From 4 August, over 180 school students aged 8 to 18 will take part in a unique cultural exchange at the Gulkula ceremonial grounds in north-east Arnhem Land.
Run by the Yothu Yindi Foundation and sponsored by the University of Sydney, the Youth Forum runs as part of the annual Garma Festival of Indigenous culture.
Deputy Vice-Chancellor (Indigenous Strategy and Services) Professor Shane Houston, a Gangulu man from central Queensland, said the University’s commitment was a public statement of its ambitions.
“Our Garma sponsorship demonstrates the value the University places on cultural competency, diversity and inclusion – vital to achieve the aims of our Wingara Mura Bunga Burrabugu strategy to create higher education and leadership opportunities for Aboriginal and Torres Strait Islander people,” he said.
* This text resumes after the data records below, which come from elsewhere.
(** Numbers that are too long to be operands. *)
Lemma num_decode_encode_long z : (2 ^ 31 ≤ z < 2 ^ 32)%Z → num_decode 4 (num_encode z) = None.
Proof.
  intros Hz. unfold num_decode, num_encode. destruct (Z.ltb_spec z 0) as [|_]; [lia|].
  set (n := Z.abs_N z). assert (2 ^ 31 ≤ n < 2 ^ 32)%N as Hn.
  { unfold n. change (2 ^ 31)%N with (Z.to_N (2 ^ 31)). change (2 ^ 32)%N with (Z.to_N (2 ^ 32)). lia. }
  assert (le_value (le_bytes 9 n) = n) as Hval.
  { apply le_value_bytes. etrans; [apply Hn|]. done. }
  assert (length (le_bytes 9 n) ≤ 4) as Hlen by (apply length_le_bytes; apply Hn).
  pose proof (le_bytes_small 9 n) as Hsmall.
  destruct (le_bytes 9 n) as [|b l _] eqn:E using rev_ind; [cbn in Hval; lia|].
  apply Forall_app in Hsmall as [Hl Hb]. rewrite Forall_singleton in Hb.
  rewrite last_snoc. rewrite length_app in *. cbn [length] in *.
  rewrite le_value_app in Hval. cbn [le_value] in Hval. pose proof (le_value_bound l Hl) as Hbound.
  assert (length l = 3) as H3.
  { destruct (decide (length l ≤ 2)) as [H2|]; [|lia].
    assert (256 ^ N.of_nat (length l) ≤ 256 ^ 2)%N by (apply N.pow_le_mono_r; lia).
    change (256 ^ 2)%N with 65536%N in *. change (2 ^ 31)%N with 2147483648%N in *. nia. }
  rewrite H3 in *. change (256 ^ N.of_nat 3)%N with 16777216%N in *.
  change (2 ^ 31)%N with 2147483648%N in *.
  destruct (N.ltb_spec b 128); [lia|]. rewrite decide_False; [done|]. rewrite !length_app, H3. cbn. lia.
Qed.

(** The digits of a number in base 16, the least significant first. *)
Fixpoint nibbles_value (l : list Z) : Z :=
  match l with [] => 0 | d :: l => d + 16 * nibbles_value l end.

Lemma exec_ts_from_nibbles `{NmulLaws} d0 d1 d2 d3 d4 d5 d6 d7 m a :
  let l := [d0; d1; d2; d3; d4; d5; d6; d7] in
  Forall (λ d, 0 ≤ d < 16)%Z l →
  exec ts_from_nibbles (mkScriptState ((num_encode <$> l) ++ m) a [])
    = if (nibbles_value l <? 2 ^ 31)%Z
      then Some (mkScriptState (num_encode (nibbles_value l) :: m) a []) else None.
Proof.
  intros l Hl. unfold l in *. rewrite !Forall_cons in Hl. destruct_and! Hl.
  unfold ts_from_nibbles, script_for. cbn [seq mbind list_bind app fmap list_fmap].
  script_run. change (2 ^ Z.of_N 4)%Z with 16%Z. cbn [nibbles_value].
  match goal with |- exec _ (mkScriptState (_ :: num_encode ?x :: _) _ _) = _ => set (acc := x) end.
  destruct (Z.ltb_spec (d0 + 16 * (d1 + 16 * (d2 + 16 * (d3 + 16 * (d4 + 16 * (d5 + 16 *
    (d6 + 16 * (d7 + 16 * 0)))))))) (2 ^ 31)) as [Hlt|Hge].
  - unfold acc. script_step. do 4 f_equal. lia.
  - rewrite exec_cons. change (exec_elem (OP OP_ADD) (mkScriptState (num_encode d0 :: num_encode acc :: m) a []))
      with ('(m, a) ← (v' ← num_decode 4 (num_encode acc); w' ← num_decode 4 (num_encode d0);
        Some (num_encode (v' + w') :: m, a)); Some (mkScriptState m a [])).
    rewrite (num_decode_encode_long acc) by (unfold acc; lia). done.
Qed.

(** The first loop of [flip_byte_nibbles]. *)
Definition flip_high (b : N) : N := if (b =? 0)%N then 0 else (b - 1) / 16.

Lemma exec_flip_loop `{ScriptContext} b m a :
  (b < 256)%N →
  exec (script_for (seq 1 4) (λ i,
    [PushInt (2 ^ N.of_nat (8 - i)); OP OP_2DUP; OP OP_GREATERTHAN; OP OP_IF; OP OP_SUB;
     PushInt (2 ^ N.of_nat (4 - i)); OP OP_ELSE; OP OP_DROP; PushInt 0; OP OP_ENDIF;
     OP OP_TOALTSTACK])) (mkScriptState (num_encode (Z.of_N b) :: m) a [])
  = Some (mkScriptState (num_encode (Z.of_N (b - 16 * flip_high b)) :: m)
      (((λ k, num_encode (Z.of_N (N.land (flip_high b) (2 ^ k)))) <$> [0; 1; 2; 3]%N) ++ a) []).
Proof.
  intros Hb. revert b Hb. apply forall_bytes. cbn [seq fmap list_fmap]. repeat constructor.
Qed.

Lemma land_bits n : (n < 16)%N →
  (N.land n 1 + N.land n 2 + N.land n 4 + N.land n 8 = n)%N.
Proof.
  intros Hn. assert (Forall (λ n, N.land n 1 + N.land n 2 + N.land n 4 + N.land n 8 = n)%N
    (N.of_nat <$> seq 0 16)) as Hall by (cbn [seq fmap list_fmap]; repeat constructor).
  rewrite Forall_forall in Hall. apply Hall, list_elem_of_fmap. exists (N.to_nat n).
  split; [lia|]. apply elem_of_seq. lia.
Qed.

Lemma exec_flip_byte_nibbles `{NmulLaws} b m a :
  (b < 256)%N →
  exec flip_byte_nibbles (mkScriptState (num_encode (Z.of_N b) :: m) a [])
    = Some (mkScriptState (num_encode (Z.of_N ((b - 16 * flip_high b) * 16 + flip_high b)) :: m) a []).
Proof.
  intros Hb. unfold flip_byte_nibbles. rewrite exec_app, exec_flip_loop by done. cbn [mbind option_bind].
  assert (flip_high b < 16)%N as Hh.
  { unfold flip_high. destruct (b =? 0)%N; [lia|]. apply N.Div0.div_lt_upper_bound. lia. }
  assert (b - 16 * flip_high b ≤ 16)%N as Hl.
  { unfold flip_high. destruct (N.eqb_spec b 0); [lia|]. pose proof (N.div_mod (b - 1) 16). pose proof (N.mod_lt (b - 1) 16). lia. }
  pose proof (land_bits (flip_high b) Hh) as Hbits.
  unfold script_for. cbn [seq mbind list_bind app fmap list_fmap].
  change (2 ^ 0)%N with 1%N. change (2 ^ 1)%N with 2%N. change (2 ^ 2)%N with 4%N. change (2 ^ 3)%N with 8%N.
  generalize dependent (flip_high b). intros h Hh Hl Hbits. script_run.
  do 4 f_equal. change (2 ^ Z.of_N 4)%Z with 16%Z. lia.
Qed.

(** The byte that [hash_to_bn254_fq] leaves. *)
Definition fq_top_byte (b : N) : N := if decide (b ≠ 0 ∧ b mod 32 = 0)%N then 32 else b mod 32.

Lemma exec_mask `{ScriptContext} b m a :
  (b < 256)%N →
  exec hash_to_bn254_fq (mkScriptState (num_encode (Z.of_N b) :: m) a [])
    = Some (mkScriptState (num_encode (Z.of_N (fq_top_byte b)) :: m) a []).
Proof.
  intros Hb. revert b Hb. apply forall_bytes. cbn [seq fmap list_fmap]. repeat constructor.
Qed.

(** [hash_to_bn254_fq], which the locking script of the disprove transaction applies to the
    hash of the public inputs, is meant to clear the three top bits of the first byte.  For
    every byte and whatever is below it on the stacks, it leaves the byte modulo 32, except for
    the seven nonzero multiples of 32, for which it leaves 32 where 0 is meant: the comparisons
    are strict. *)
Theorem hash_to_bn254_fq_masks `{ScriptContext} b m a :
  (b < 256)%N →
  exec hash_to_bn254_fq (mkScriptState (num_encode (Z.of_N b) :: m) a [])
    = Some (mkScriptState (num_encode (Z.of_N (fq_top_byte b)) :: m) a []).
Proof. apply exec_mask. Qed.

(** What [flip_byte_nibbles] leaves: the flipped byte, except for the nonzero multiples of 16. *)
Definition flipped (b : N) : N :=
  if decide (b ≠ 0 ∧ b mod 16 = 0)%N then 256 + b / 16 - 1 else b mod 16 * 16 + b / 16.

Lemma flip_high_flipped b : (b < 256)%N → ((b - 16 * flip_high b) * 16 + flip_high b)%N = flipped b.
Proof. revert b. apply forall_bytes. cbn [seq fmap list_fmap]. repeat constructor. Qed.

(** The other scripts of the transformations.  [split_digit] splits a number at a bit.
    [ts_from_nibbles] puts eight nibbles together, and fails on the words of which the top bit
    is set, which are too large to be operands.  [flip_byte_nibbles] flips the halves of a byte,
    but leaves a number that is not a byte for the nonzero multiples of 16, because its
    comparisons are strict. *)
Theorem transform_scripts_compute `{NmulLaws} m a :
  (∀ window index v, window ≤ 30 → index ≤ window → (0 ≤ v < 2 ^ Z.of_nat window)%Z →
    exec (split_digit window index) (mkScriptState (num_encode v :: m) a [])
      = Some (mkScriptState (num_encode (v / 2 ^ Z.of_nat (window - index))
          :: num_encode (v mod 2 ^ Z.of_nat (window - index)) :: m) a [])) ∧
  (∀ l, length l = 8 → Forall (λ d, 0 ≤ d < 16)%Z l →
    exec ts_from_nibbles (mkScriptState ((num_encode <$> l) ++ m) a [])
      = if (nibbles_value l <? 2 ^ 31)%Z
        then Some (mkScriptState (num_encode (nibbles_value l) :: m) a []) else None) ∧
  (∀ b, (b < 256)%N →
    exec flip_byte_nibbles (mkScriptState (num_encode (Z.of_N b) :: m) a [])
      = Some (mkScriptState (num_encode (Z.of_N (flipped b)) :: m) a [])).
Proof.
  split_and!.
  - intros window index v. apply exec_split_digit.
  - intros l Hlen Hl. do 8 (destruct l as [|? l]; [done|]). destruct l; [|done].
    by apply exec_ts_from_nibbles.
  - intros b Hb. by rewrite exec_flip_byte_nibbles, flip_high_flipped.
Qed.

(** ** Witnesses *)

Definition example_script_context : ScriptContext := {|
  tx_version := 3; txin_sequence := 10; check_schnorr key sig := bool_decide (sig = key);
  sha256_bytes l := [foldr N.add 0%N l];
  run_fragment f m a :=
    match f, m with
    | [n], x :: m => v ← num_decode 5 x; Some (num_encode (v * Z.of_N n) :: m, a)
    | _, _ => None
    end;
|}.
Definition example_nmul : NmulLib := λ n, [n].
It’s important we explore each other’s cultures and experiences, for us all – Aboriginal and non-Aboriginal Australians, visitors and residents – to expand and enrich our ability to appreciate and respect difference, to share common aspirations and to create the sort of society we all want for our grandchildren.
Professor Jakelin Troy, a Ngarigu woman of the Snowy Mountains in southern NSW and the University’s Director of Aboriginal and Torres Strait Islander Research, said the festival would provide a wealth of cultural experiences and learning opportunities for the school students, and the participating team of staff and students from the University.
“We’re proud to support the Garma Youth Forum and the school students from across the country taking part in this unique opportunity to engage with Aboriginal community and culture.
“Together these students, with their varied backgrounds and life experiences, represent the future of our country. The Forum will present them with a powerful example of how inclusion and understanding can practically operate.
“We’re also eager to join in the festival activities, and learn and grow ourselves.”
While at Garma, the attending University staff and students will take part in programs that support the practice, preservation, maintenance and presentation of traditional knowledge systems and cultural traditions and practices, including Bunggul (traditional dance), Manikay (song), Miny' tji (art) and ceremony.
Over four days, the University of Sydney will lead a series of workshops for the school students exploring the theme for this year’s event, the Yolngu concept of Makarrata – a traditional peace-making ceremony to heal the divisions of the past.
Four Indigenous Student Leaders will be on hand to mentor, encourage and support the school students – alongside six Year 12 students from the Foundation for Young Australians’ Young Indigenous Leadership program IMPACT.
All now studying at Sydney, the Indigenous Student Leaders are also graduates of the University’s Wingara Mura Bunga Burrabugu Summer and Winter Programs that support the academic and personal preparation of young Aboriginal and Torres Strait Islander students for higher education.
DJ Svagelli, a Luritja woman who is in her second year of a Bachelor of Arts / Bachelor of Education, said she was excited to attend Garma and work with young people there.
I really enjoy volunteering, and this is an opportunity to do so close to country. I hope to get a bit closer to culture, away from city life – and it will be an incredible experience to share with my colleagues and these diverse young students.
The majority of Garma Youth Forum activities are coordinated by the University of Sydney’s Widening Participation and Outreach, in collaboration with the Deputy Vice-Chancellor (Indigenous Strategy and Services).